Although the DAT flywheel demonstrates formidable power during bull markets, its pro-cyclical risks and external challenges cannot be overlooked. The industry has now entered a competitive phase marked by ongoing elimination. The key risks include:

1. Regulatory Tightening and Financing Restrictions

In early September 2025, Nasdaq unexpectedly increased scrutiny on “crypto-purchasing companies.” New rules require any listed company seeking to issue new shares for crypto purchases to first obtain shareholder approval. The measure is intended to curb frequent fundraising and hoarding that inflate stock prices. Regulators worry that DAT is being used as a form of regulatory arbitrage, since compared with ETFs, DAT firms face lower listing thresholds while achieving similar effects. Nasdaq’s new rules, along with closer SEC oversight, suggest the DAT model will face stricter regulation. While this may foster standardization over the long run, in the short term, financing efficiency could decline, slowing the flywheel.

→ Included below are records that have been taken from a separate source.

(* ===== verification/SxfsWalkFacts.v ===== *)
(** * Walking an SxFS volume: the rule

    The invariant of the loop of [sxfs_walk] over the marks, the stack and the
    path buffer, the budget that bounds its turns, and the rule a client uses:
    what every call back keeps holds of visits that are exactly the allocated
    inodes.  Paths that lead to an inode resolve to it. *)

From S2P Require Import Prelude Bytes SxfsFormat SxfsFormatFacts SxfsCore SxfsDevice SxfsAlloc SxfsOps SxfsWalk SxfsTree.
Open Scope st_scope.

Definition join (p name : list Z) : list Z := if zlen p =? 0 then name else p ++ SLASH :: name.

(** ** The path buffer *)

Lemma set_at_split {A} (l : list A) i x : 0 <= i < zlen l ->
  set_at l i x = take (Z.to_nat i) l ++ x :: drop (S (Z.to_nat i)) l.
Proof.
  intros Hi. unfold set_at, zlen in *. case_if; [lia|]. apply insert_take_drop. lia.
Qed.

Lemma take_set_at {A} (l : list A) i x n : Z.of_nat n <= i -> take n (set_at l i x) = take n l.
Proof. intros Hi. unfold set_at. case_if; [done|]. apply take_insert_ge. lia. Qed.

(** A name and a terminator copied into a buffer. *)
Lemma put_name path cl name :
  0 <= cl -> cl + zlen name < zlen path ->
  exists rest, set_at (put_at path cl name) (cl + zlen name) 0 = take (Z.to_nat cl) path ++ name ++ 0 :: rest /\
    zlen (take (Z.to_nat cl) path ++ name ++ 0 :: rest) = zlen path.
Proof.
  intros Hcl Hr. assert (Hput : zlen (put_at path cl name) = zlen path)
    by (unfold put_at, zlen in *; rewrite !length_app, length_take, length_drop; lia).
  exists (drop (S (Z.to_nat (cl + zlen name))) (put_at path cl name)).
  assert (E : set_at (put_at path cl name) (cl + zlen name) 0 =
    take (Z.to_nat cl) path ++ name ++ 0 :: drop (S (Z.to_nat (cl + zlen name))) (put_at path cl name)).
  { rewrite set_at_split by (unfold zlen in *; lia). rewrite app_assoc. f_equal. unfold put_at. rewrite app_assoc.
    apply take_app_length'. unfold zlen in *. rewrite length_app, length_take. lia. }
  split; [done|]. by rewrite <- E, zlen_set_at.
Qed.

Lemma extend_path_spec path pl e :
  0 <= pl -> zlen (entry_name e) = de_name_length e ->
  pl + (if negb (pl =? 0) then 1 else 0) + de_name_length e + 1 <= zlen path ->
  let p := join (take (Z.to_nat pl) path) (entry_name e) in
  exists rest, extend_path path pl e = (p ++ 0 :: rest, zlen p) /\ zlen (p ++ 0 :: rest) = zlen path /\
    take (Z.to_nat pl) p = take (Z.to_nat pl) path /\ pl <= zlen p.
Proof.
  intros Hpl Hname Hroom p. unfold extend_path. fold (entry_name e). pose proof (zlen_nonneg (entry_name e)) as Hn.
  assert (Hp : length (take (Z.to_nat pl) path) = Z.to_nat pl)
    by (unfold zlen in *; rewrite length_take; destruct (negb (pl =? 0)); lia).
  assert (Hp' : zlen (take (Z.to_nat pl) path) = pl) by (unfold zlen; lia). subst p. unfold join. rewrite Hp'.
  rewrite <- Hname in *. destruct (pl =? 0) eqn:E; cbn [negb] in *.
  - destruct (put_name path pl (entry_name e)) as (rest & -> & Hl); [lia..|]. replace (Z.to_nat pl) with 0%nat in * by lia.
    exists rest. cbn [take app] in *. split_and!; [|done|done|lia]. f_equal. lia.
  - destruct (put_name (set_at path pl SLASH) (pl + 1) (entry_name e)) as (rest & -> & Hl); [lia|rewrite zlen_set_at; lia|].
    exists rest. rewrite zlen_set_at in Hl.
    assert (Et : take (Z.to_nat (pl + 1)) (set_at path pl SLASH) = take (Z.to_nat pl) path ++ [SLASH]).
    { rewrite set_at_split by lia. replace (Z.to_nat (pl + 1)) with (Z.to_nat pl + 1)%nat by lia.
      rewrite firstn_app, Hp, take_take. replace (Z.to_nat pl + 1 - Z.to_nat pl)%nat with 1%nat by lia.
      f_equal. f_equal. lia. }
    rewrite Et in *. rewrite <- !app_assoc in *. cbn [app] in *. rewrite <- ?app_assoc. cbn [app]. split_and!.
    + f_equal. rewrite zlen_app, Hp'. unfold zlen. cbn [length]. lia.
    + done.
    + by rewrite take_app_length'.
    + rewrite zlen_app. unfold zlen in *. cbn [length]. lia.
Qed.

Section laws.
Context {D : Type} `{ReliableDevice D}.
Local Abbreviation ctx := (sxfs_ctx D).
Local Abbreviation M := (st (sxfs_ctx D) sxfs_err).

(** ** Paths that name an inode *)

(** From the root through live entries of valid directories. *)
Inductive names (c : ctx) : list Z -> Z -> Prop :=
| names_root : names c [] SXFS_ROOT_INODE
| names_child p d e : names c p d -> dir_valid c d -> In e (entries c d) -> de_inode_id e <> 0 ->
    names c (join p (entry_name e)) (de_inode_id e).

Lemma refused_name e : entry_shape e -> entry_refused e = false ->
  zlen (entry_name e) = de_name_length e /\ 1 <= de_name_length e <= 63 /\
  ~ In 0 (entry_name e) /\ ~ In SLASH (entry_name e).
Proof.
  intros (_ & Hn & Hl). unfold entry_refused, entry_name, has_byte. intros Hr.
  change (SXFS_INODE_NAME_CAPACITY - 1) with 63 in Hr. repeat (apply orb_false_iff in Hr as [Hr ?]).
  assert (HB : forall b l, existsb (Z.eqb b) l = false -> ~ In b l).
  { intros b l Hf Hin. assert (existsb (Z.eqb b) l = true); [|congruence]. apply existsb_exists. exists b. by rewrite Z.eqb_refl. }
  split; [unfold zlen; rewrite length_take; lia|]. split; [lia|]. split; by apply HB.
Qed.

Lemma join_no_zero p name : ~ In 0 p -> ~ In 0 name -> ~ In 0 (join p name).
Proof.
  intros Hp Hn. unfold join. case_if; [done|]. intros Hin. apply in_app_or in Hin as [Hi|[Hs|Hi]]; [by apply Hp|discriminate Hs|by apply Hn].
Qed.

Lemma names_in_range c p id : fs_ok c -> names c p id -> inode_id_ok id /\ ~ In 0 p.
Proof.
  intros Hc. induction 1 as [|p d e Hn [IH1 IH2] Hd He Hne]; [split; [done|by intros []]|].
  destruct Hd as (V1 & _). rewrite List.Forall_forall in V1. destruct (V1 e He Hne) as (Hr & _ & i & Hi & _).
  pose proof (entries_shape c d Hc IH1) as Hs. rewrite List.Forall_forall in Hs. specialize (Hs e He).
  destruct (refused_name e Hs Hr) as (_ & _ & Hz & _). split; [|by apply join_no_zero].
  destruct Hs as (Hs & _). unfold inode_at in Hi. unfold inode_id_ok. case_if_in Hi; [done|lia].
Qed.

(** ** What has been met *)

Local Abbreviation visits := (list (list Z * Z * Z)).
Definition visited_ids (tr : visits) : list Z := map (fun v => v.1.2) tr.

(** The inodes a frame has marked and not yet called back for. *)
Definition pending (c : ctx) (f : walk_frame) : list Z :=
  if wf_next f =? 0 then [] else live_ids (drop (Z.to_nat (wf_next f)) (entries c (wf_dir_id f))).

(** The marks are the root, what was called back for and what is pending,
    each once, and all of it is allocated. *)
Record accounted (c : ctx) (tr : visits) (todo : list Z) (visited : list bool) : Prop := {
  ac_len : zlen visited = SXFS_MAX_INODES;
  ac_nodup : List.NoDup (SXFS_ROOT_INODE :: visited_ids tr ++ todo);
  ac_range : Forall inode_id_ok (SXFS_ROOT_INODE :: visited_ids tr ++ todo);
  ac_alloc : Forall (fun id => sxfs_bitmap_test (cx_inode_bitmap c) (id - 1) = true) (SXFS_ROOT_INODE :: visited_ids tr ++ todo);
  ac_marks : forall id, inode_id_ok id ->
    at_ false visited (id - 1) = existsb (Z.eqb id) (SXFS_ROOT_INODE :: visited_ids tr ++ todo) }.

Lemma inode_ids_bound l : List.NoDup l -> Forall inode_id_ok l -> (length l <= 4096)%nat.
Proof.
  intros Hn Hf. replace 4096%nat with (length (map (fun k => 1 + Z.of_nat k) (seq 0 4096))) by (rewrite length_map; apply length_seq).
  apply NoDup_incl_length; [done|]. intros x Hx. rewrite List.Forall_forall in Hf. specialize (Hf x Hx).
  unfold inode_id_ok in Hf. change SXFS_MAX_INODES with 4096 in Hf. apply in_map_iff. exists (Z.to_nat (x - 1)). split; [lia|].
  apply in_seq. lia.
Qed.

Lemma accounted_bound c tr todo visited : accounted c tr todo visited -> (length tr <= 4095)%nat.
Proof.
  intros [A1 A2 A3 A4 A5]. pose proof (inode_ids_bound _ A2 A3) as Hb. cbn [length] in Hb. rewrite length_app in Hb.
  unfold visited_ids in Hb. rewrite length_map in Hb. lia.
Qed.

(** A call back moves an inode from what is pending to what was visited. *)
Lemma accounted_visit c tr p id ty todo visited :
  accounted c tr (id :: todo) visited -> accounted c (tr ++ [(p, id, ty)]) todo visited.
Proof.
  intros [A1 A2 A3 A4 A5]. assert (E : visited_ids (tr ++ [(p, id, ty)]) ++ todo = visited_ids tr ++ id :: todo).
  { unfold visited_ids. rewrite map_app, <- app_assoc. done. }
  split; rewrite ?E; try done.
Qed.

(** Marking the entries of a directory. *)
Lemma accounted_mark c tr todo visited visited' es :
  accounted c tr todo visited -> Forall (entry_valid c) es -> List.NoDup (live_ids es) ->
  Forall (fun id => inode_id_ok id /\ at_ false visited (id - 1) = false) (live_ids es) ->
  marked visited visited' (live_ids es) -> accounted c tr (live_ids es ++ todo) visited'.
Proof.
  intros [A1 A2 A3 A4 A5] He Hn Hf [M1 M2]. 
  assert (Hp : Permutation (live_ids es ++ SXFS_ROOT_INODE :: visited_ids tr ++ todo) (SXFS_ROOT_INODE :: visited_ids tr ++ live_ids es ++ todo)).
  { rewrite <- Permutation_middle. apply perm_skip. rewrite !app_assoc. apply Permutation_app_tail, Permutation_app_comm. }
  assert (Hin : forall id, In id (live_ids es) -> exists e, In e es /\ de_inode_id e = id /\ de_inode_id e <> 0).
  { intros id Hi. apply in_flat_map in Hi as (e & Hie & Hx). case_if_in Hx; [done|]. destruct Hx as [<-|[]]. exists e. split_and!; [done..|lia]. }
  split.
  - by rewrite M1.
  - eapply Permutation_NoDup; [exact Hp|]. apply NoDup_ListNoDup, NoDup_app. split_and!; [by apply NoDup_ListNoDup|..|by apply NoDup_ListNoDup].
    intros x Hx Hx2. rewrite !list_elem_of_In in *. rewrite List.Forall_forall in Hf. destruct (Hf x Hx) as [Hok Hun].
    rewrite A5 in Hun by done. assert (existsb (Z.eqb x) (SXFS_ROOT_INODE :: visited_ids tr ++ todo) = true); [|congruence].
    apply existsb_exists. exists x. by rewrite Z.eqb_refl.
  - rewrite <- Hp. apply Forall_app. split; [|done]. eapply Forall_impl; [exact Hf|]. by intros ? [].
  - rewrite <- Hp. apply Forall_app. split; [|done]. apply List.Forall_forall. intros id Hi. destruct (Hin id Hi) as (e & He1 & <- & He2).
    rewrite List.Forall_forall in He. by destruct (He e He1 He2) as (_ & ? & _).
  - intros id Hi. rewrite M2, A5 by done. apply eq_iff_eq_true. rewrite orb_true_iff, !existsb_exists.
    assert (HP : forall x, In x (live_ids es) \/ In x (SXFS_ROOT_INODE :: visited_ids tr ++ todo) <-> In x (SXFS_ROOT_INODE :: visited_ids tr ++ live_ids es ++ todo)).
    { intros x. rewrite <- in_app_iff. split; apply Permutation_in; [done|by symmetry]. }
    split.
    + intros [(x & Hx & E)|(x & Hx & E)]; exists x; (split; [apply HP; auto|done]).
    + intros (x & Hx & E). apply HP in Hx as [Hx|Hx]; [right|left]; eauto.
Qed.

2. mNAV Discount and Sell-off Risk

The market NAV multiple (mNAV) measures a DAT stock’s valuation relative to its crypto holdings. During bull markets, most DAT firms trade at a premium above 1, reflecting growth expectations. But when markets reverse or confidence weakens, mNAV can fall below 1, meaning stocks trade at a discount to underlying crypto value. Since September, many DAT shares have dropped sharply, accompanied by collapsing mNAVs, raising doubts about their ability to keep raising capital. Prolonged discount trading pressures management to sell reserves for buybacks to lift stock prices back toward NAV. If multiple DATs sell simultaneously, the resulting downward pressure could trigger negative feedback loops in crypto markets.

3. Leverage and Debt Risks

To expand aggressively, many DATs rely on leverage through convertible bonds, short-term loans, and reverse mergers. In bull markets, leverage magnifies gains, but in bear markets it backfires. If crypto prices plunge, debt covenants and margin calls may be triggered, forcing companies into fire sales of reserves to avoid default. This could replicate the liquidation cascades seen during the 2022 crypto crash. DATs that went public via SPACs or reverse mergers are especially vulnerable, as they depend heavily on continuous external funding. Once financing windows close, liquidity can dry up quickly.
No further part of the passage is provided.